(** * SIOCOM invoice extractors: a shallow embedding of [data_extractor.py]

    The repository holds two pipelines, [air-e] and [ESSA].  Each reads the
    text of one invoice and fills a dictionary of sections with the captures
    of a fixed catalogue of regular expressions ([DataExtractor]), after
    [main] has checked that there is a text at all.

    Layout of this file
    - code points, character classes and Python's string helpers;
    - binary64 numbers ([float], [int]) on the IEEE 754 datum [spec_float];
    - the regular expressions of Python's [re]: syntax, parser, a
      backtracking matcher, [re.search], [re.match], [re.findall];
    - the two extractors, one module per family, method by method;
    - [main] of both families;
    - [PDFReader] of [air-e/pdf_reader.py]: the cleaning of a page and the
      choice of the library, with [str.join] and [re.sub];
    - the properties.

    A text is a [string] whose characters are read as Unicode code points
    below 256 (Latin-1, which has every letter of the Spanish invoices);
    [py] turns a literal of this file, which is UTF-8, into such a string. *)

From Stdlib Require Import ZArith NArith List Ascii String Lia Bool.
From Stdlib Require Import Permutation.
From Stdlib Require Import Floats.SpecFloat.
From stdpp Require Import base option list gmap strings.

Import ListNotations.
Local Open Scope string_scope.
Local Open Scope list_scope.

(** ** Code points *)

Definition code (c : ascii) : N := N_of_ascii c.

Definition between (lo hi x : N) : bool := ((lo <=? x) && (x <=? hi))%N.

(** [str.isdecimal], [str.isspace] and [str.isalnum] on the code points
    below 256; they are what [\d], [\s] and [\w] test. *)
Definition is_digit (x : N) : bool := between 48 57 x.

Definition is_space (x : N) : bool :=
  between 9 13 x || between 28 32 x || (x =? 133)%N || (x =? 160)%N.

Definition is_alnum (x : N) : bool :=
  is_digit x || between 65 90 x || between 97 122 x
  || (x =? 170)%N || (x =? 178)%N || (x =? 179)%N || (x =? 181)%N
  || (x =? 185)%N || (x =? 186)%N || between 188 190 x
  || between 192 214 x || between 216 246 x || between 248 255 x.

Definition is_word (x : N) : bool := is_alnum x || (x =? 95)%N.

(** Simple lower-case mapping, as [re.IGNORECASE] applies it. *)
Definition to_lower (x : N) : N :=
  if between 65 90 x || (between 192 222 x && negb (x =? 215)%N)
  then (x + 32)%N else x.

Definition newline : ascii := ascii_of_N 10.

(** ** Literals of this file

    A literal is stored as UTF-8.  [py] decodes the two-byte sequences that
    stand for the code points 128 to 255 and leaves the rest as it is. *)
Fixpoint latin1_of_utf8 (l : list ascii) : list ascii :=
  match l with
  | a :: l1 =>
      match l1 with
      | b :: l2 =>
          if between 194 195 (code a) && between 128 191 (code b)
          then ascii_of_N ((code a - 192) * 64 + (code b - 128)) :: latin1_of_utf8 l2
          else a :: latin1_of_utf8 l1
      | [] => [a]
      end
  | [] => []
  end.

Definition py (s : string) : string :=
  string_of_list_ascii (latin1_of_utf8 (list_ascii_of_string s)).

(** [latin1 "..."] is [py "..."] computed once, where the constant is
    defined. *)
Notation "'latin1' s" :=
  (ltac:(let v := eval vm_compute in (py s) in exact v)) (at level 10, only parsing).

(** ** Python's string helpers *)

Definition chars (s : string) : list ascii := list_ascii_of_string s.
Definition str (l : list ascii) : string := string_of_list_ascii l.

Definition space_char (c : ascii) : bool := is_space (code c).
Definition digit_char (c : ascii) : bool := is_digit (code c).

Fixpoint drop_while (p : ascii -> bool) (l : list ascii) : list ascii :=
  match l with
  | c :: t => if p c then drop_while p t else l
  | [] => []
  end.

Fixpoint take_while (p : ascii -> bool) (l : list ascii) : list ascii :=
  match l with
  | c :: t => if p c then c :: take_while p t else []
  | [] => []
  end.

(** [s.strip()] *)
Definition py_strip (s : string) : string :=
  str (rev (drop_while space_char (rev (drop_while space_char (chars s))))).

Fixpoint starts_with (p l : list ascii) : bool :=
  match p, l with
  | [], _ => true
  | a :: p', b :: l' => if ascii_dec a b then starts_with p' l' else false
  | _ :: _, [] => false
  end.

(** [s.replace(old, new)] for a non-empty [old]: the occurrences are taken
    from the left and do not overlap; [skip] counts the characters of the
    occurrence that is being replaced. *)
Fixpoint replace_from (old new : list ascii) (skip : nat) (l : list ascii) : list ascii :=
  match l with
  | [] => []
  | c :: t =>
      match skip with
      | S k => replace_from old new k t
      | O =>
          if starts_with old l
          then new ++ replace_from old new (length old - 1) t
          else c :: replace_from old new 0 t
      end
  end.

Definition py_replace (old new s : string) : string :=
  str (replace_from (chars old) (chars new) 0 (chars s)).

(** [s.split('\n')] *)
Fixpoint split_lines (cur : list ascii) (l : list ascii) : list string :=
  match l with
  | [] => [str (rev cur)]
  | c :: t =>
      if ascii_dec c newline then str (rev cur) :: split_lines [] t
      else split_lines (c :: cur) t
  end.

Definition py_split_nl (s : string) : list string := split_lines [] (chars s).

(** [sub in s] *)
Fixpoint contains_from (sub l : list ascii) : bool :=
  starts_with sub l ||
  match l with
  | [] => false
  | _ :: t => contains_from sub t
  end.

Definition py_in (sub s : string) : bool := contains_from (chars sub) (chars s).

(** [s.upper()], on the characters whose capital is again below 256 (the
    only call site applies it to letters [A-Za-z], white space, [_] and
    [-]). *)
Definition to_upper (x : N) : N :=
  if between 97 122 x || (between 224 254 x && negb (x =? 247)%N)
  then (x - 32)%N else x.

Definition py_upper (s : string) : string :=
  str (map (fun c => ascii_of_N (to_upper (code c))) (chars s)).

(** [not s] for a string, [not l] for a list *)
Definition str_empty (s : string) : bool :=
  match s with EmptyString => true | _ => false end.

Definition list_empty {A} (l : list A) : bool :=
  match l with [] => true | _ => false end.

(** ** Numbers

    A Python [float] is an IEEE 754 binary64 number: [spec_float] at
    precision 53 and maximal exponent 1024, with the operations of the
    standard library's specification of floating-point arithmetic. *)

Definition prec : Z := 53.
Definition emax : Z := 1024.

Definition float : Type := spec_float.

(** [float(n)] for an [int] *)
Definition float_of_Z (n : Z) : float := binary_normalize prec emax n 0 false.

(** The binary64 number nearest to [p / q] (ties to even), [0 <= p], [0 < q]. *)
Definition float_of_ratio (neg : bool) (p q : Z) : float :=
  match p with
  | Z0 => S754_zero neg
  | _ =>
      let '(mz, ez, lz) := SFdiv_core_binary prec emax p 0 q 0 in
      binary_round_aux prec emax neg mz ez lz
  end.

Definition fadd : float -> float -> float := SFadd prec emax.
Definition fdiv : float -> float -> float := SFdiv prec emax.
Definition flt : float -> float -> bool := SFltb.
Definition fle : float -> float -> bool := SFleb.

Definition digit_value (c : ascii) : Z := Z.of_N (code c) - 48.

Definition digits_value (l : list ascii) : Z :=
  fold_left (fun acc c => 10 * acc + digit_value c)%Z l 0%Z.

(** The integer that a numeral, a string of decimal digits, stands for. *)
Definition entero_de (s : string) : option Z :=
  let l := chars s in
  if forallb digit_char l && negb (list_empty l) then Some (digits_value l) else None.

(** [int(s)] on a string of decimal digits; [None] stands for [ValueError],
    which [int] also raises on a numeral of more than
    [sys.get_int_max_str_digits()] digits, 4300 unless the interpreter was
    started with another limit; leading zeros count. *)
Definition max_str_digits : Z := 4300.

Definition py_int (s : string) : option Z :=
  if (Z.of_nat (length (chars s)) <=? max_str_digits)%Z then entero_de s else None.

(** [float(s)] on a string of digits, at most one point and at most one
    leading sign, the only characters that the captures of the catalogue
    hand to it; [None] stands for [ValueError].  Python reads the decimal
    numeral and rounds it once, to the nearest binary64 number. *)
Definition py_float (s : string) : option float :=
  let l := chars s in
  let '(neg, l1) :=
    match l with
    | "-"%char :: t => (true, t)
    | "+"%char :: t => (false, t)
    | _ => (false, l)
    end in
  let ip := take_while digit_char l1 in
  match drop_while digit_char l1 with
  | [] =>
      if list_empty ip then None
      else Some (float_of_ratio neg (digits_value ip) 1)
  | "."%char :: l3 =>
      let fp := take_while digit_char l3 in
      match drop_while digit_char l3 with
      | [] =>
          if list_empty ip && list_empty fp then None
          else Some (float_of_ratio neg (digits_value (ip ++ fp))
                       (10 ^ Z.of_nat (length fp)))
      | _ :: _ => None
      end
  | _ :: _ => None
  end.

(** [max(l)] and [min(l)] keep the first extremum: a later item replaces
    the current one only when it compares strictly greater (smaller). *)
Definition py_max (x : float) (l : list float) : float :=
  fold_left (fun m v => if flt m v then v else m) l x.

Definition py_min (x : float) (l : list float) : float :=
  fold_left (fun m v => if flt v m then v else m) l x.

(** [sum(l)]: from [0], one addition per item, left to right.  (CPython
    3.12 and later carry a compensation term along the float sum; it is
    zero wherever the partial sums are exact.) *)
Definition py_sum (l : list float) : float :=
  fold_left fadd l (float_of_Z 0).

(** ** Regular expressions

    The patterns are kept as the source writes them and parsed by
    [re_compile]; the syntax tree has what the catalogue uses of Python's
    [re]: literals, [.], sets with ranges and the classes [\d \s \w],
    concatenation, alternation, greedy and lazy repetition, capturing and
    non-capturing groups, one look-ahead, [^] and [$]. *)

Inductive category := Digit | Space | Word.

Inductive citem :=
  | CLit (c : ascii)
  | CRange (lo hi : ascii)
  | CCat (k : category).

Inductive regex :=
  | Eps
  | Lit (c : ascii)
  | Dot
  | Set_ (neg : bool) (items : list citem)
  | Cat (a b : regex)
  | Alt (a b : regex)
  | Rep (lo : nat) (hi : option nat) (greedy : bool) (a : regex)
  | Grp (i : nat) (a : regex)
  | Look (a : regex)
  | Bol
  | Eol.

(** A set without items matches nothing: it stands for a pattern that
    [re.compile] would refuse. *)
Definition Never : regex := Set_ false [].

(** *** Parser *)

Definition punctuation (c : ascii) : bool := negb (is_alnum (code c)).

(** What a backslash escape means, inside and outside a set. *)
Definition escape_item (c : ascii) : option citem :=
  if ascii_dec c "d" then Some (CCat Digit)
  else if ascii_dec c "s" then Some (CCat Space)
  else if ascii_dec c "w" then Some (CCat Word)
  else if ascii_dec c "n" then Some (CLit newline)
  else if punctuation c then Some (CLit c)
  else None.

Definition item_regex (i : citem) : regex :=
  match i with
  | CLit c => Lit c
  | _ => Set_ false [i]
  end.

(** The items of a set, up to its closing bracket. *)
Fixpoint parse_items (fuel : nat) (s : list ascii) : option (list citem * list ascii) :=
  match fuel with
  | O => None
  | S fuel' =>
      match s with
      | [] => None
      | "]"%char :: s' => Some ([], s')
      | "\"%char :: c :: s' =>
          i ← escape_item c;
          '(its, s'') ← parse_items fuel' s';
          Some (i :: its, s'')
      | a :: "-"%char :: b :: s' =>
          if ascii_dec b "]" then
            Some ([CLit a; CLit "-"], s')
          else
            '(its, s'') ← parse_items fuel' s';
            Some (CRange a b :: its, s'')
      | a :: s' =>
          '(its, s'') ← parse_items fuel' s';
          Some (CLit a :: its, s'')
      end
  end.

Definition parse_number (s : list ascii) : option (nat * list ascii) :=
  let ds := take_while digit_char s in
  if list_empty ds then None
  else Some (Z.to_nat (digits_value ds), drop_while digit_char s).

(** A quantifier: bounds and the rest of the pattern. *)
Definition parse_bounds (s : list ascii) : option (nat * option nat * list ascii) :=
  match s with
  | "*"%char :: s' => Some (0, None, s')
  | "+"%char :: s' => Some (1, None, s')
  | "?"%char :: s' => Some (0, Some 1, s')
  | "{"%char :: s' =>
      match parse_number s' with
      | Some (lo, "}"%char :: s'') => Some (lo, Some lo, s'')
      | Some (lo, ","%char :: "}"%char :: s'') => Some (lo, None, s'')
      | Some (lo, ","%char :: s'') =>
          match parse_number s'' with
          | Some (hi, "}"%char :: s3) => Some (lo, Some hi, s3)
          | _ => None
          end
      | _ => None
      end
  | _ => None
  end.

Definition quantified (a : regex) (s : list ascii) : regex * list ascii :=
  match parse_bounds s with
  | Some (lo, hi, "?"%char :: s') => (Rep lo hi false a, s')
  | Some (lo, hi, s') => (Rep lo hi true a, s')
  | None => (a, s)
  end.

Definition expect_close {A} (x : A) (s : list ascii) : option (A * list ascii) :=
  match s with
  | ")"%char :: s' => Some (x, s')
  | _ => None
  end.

ASSIGNED TASK —
Would you return each line of the material above, unchanged, from the first one through the line where "- code points, character" appears?

OUTPUT BELOW —
(** * SIOCOM invoice extractors: a shallow embedding of [data_extractor.py]

    The repository holds two pipelines, [air-e] and [ESSA].  Each reads the
    text of one invoice and fills a dictionary of sections with the captures
    of a fixed catalogue of regular expressions ([DataExtractor]), after
    [main] has checked that there is a text at all.

    Layout of this file
    - code points, character classes and Python's string helpers;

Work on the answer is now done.